Antaeotricha dissona

Scientific classification
- Domain: Eukaryota
- Kingdom: Animalia
- Phylum: Arthropoda
- Class: Insecta
- Order: Lepidoptera
- Family: Depressariidae
- Genus: Antaeotricha
- Species: A. dissona
- Binomial name: Antaeotricha dissona (Meyrick, 1925)
- Synonyms: Stenoma dissona Meyrick, 1925;

= Antaeotricha dissona =

- Authority: (Meyrick, 1925)
- Synonyms: Stenoma dissona Meyrick, 1925

Species of moth

Antaeotricha dissona is a moth of the family Depressariidae. It is found in Brazil (Amazonas).

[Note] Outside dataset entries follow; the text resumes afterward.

(* ===== verification/Lifecycle.v ===== *)
(** * The life of a transaction

    With speculative state in the L1 cache and eager conflict detection, the
    configurations that can forward data: an idle processor begins, commits
    and aborts without meeting a failing assertion, a commit leaves the cache
    as it is and an abort removes exactly the speculative lines.  The LogTM
    configuration is treated at the end. *)

From S2P Require Import Prelude Address HTM XactProfiler CacheMemory TxState TxProfile Frame.
From S2P Require DataBlock IsolationManager LazyVM CommitArbiter EagerVM.
From S2P Require XactIsolationChecker XactValueChecker ConflictManager Forwarding.
From S2P Require Import InterfaceManager Chain FwdInv.
Import DataBlock (DataBlock).

#[local] Open Scope Z_scope.

Section lifecycle.
Context `{RS : RubySystem} `{CF : Config} `{E : Env} {C : Type} `{DC : DataCache C}.
Notation W := (World C).
Implicit Types w : W.

(** ** Idle and running *)

(** Forwarding registers at rest. *)
Record fwd_rest (f : Fwd) : Prop := {
  fr_consumers : m_hasSentDataToConsumer f = ∅;
  fr_producer : m_hasReceivedDataFromProducer f = createInvalidMachineID;
  fr_recv : m_recvDataForwardedFromProducer f = ∅;
  fr_received : m_allReceivedData f = ∅;
  fr_sent : m_allSentData f = ∅;
  fr_data : m_sentDataForwardedToConsumer f = ∅;
  fr_ctp : m_consumerTurnedProducer f = false;
  fr_ptc : m_producerTurnedConsumer f = false;
  fr_valid : m_hasConsumedValidData f = false;
  fr_event : validationEvent f = None
}.

(** No transaction: the state between an end and the next begin. *)
Record idle (w : W) : Prop := {
  id_level : m_transactionLevel (ctl w) = 0;
  id_escape : m_escapeLevel (ctl w) = 0;
  id_commit : m_atCommit (ctl w) = false;
  id_flag : m_abortFlag (ctl w) = false;
  id_cause : m_abortCause (ctl w) = Undefined;
  id_unroll : m_unrollingLogFlag (ctl w) = false;
  id_xid : m_htmXid (ctl w) = LONG_MIN;
  id_discarded : m_writeSetDiscarded (ctl w) = ∅;
  id_version : 0 <= m_version (ctl w);
  id_row : exists r, prof_row w = Some r /\ idle_row curCycle r;
  id_iso : IsolationManager.wf 0 (precise_read_set_tracking params) (iso w);
  id_ichk : ichk_ok w;
  id_rest : fwd_rest (fwd w);
  id_prio : m_hwTransPrio (fwd w) = NC_PRIO_VALUE;
  id_powered : m_powered (cm w) = false;
  id_doomed : m_doomed (cm w) = false
}.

The wingspan is about 15 mm. The forewings are shining white with a short oblique dark fuscous mark from the base of the costa, and a dark fuscous supramedian dash near the base, as well as a blotch of fuscous suffusion on the basal fourth of the dorsum reaching half across the wing. There is an irregular interrupted gradually expanded fuscous shade from one-fifth of the costa to the middle of the dorsum, marked with the suffused darker first discal stigma, and the blackish elongate plical. There is a fuscous dash towards the costa before the middle and some fuscous sprinkling on the median area of the disc. The second discal stigma is moderate, subtriangular and blackish, an irregular fuscous shade from the middle of the costa passing just beyond this to the dorsum at four-fifths, broad on the lower half, and a strongly curved fuscous line from the costa at three-fifths interrupted above the middle, becoming suffused on the lower half and confluent with the preceding towards the dorsum. There are eight black marginal marks around the posterior part of the costa and termen. The hindwings are grey.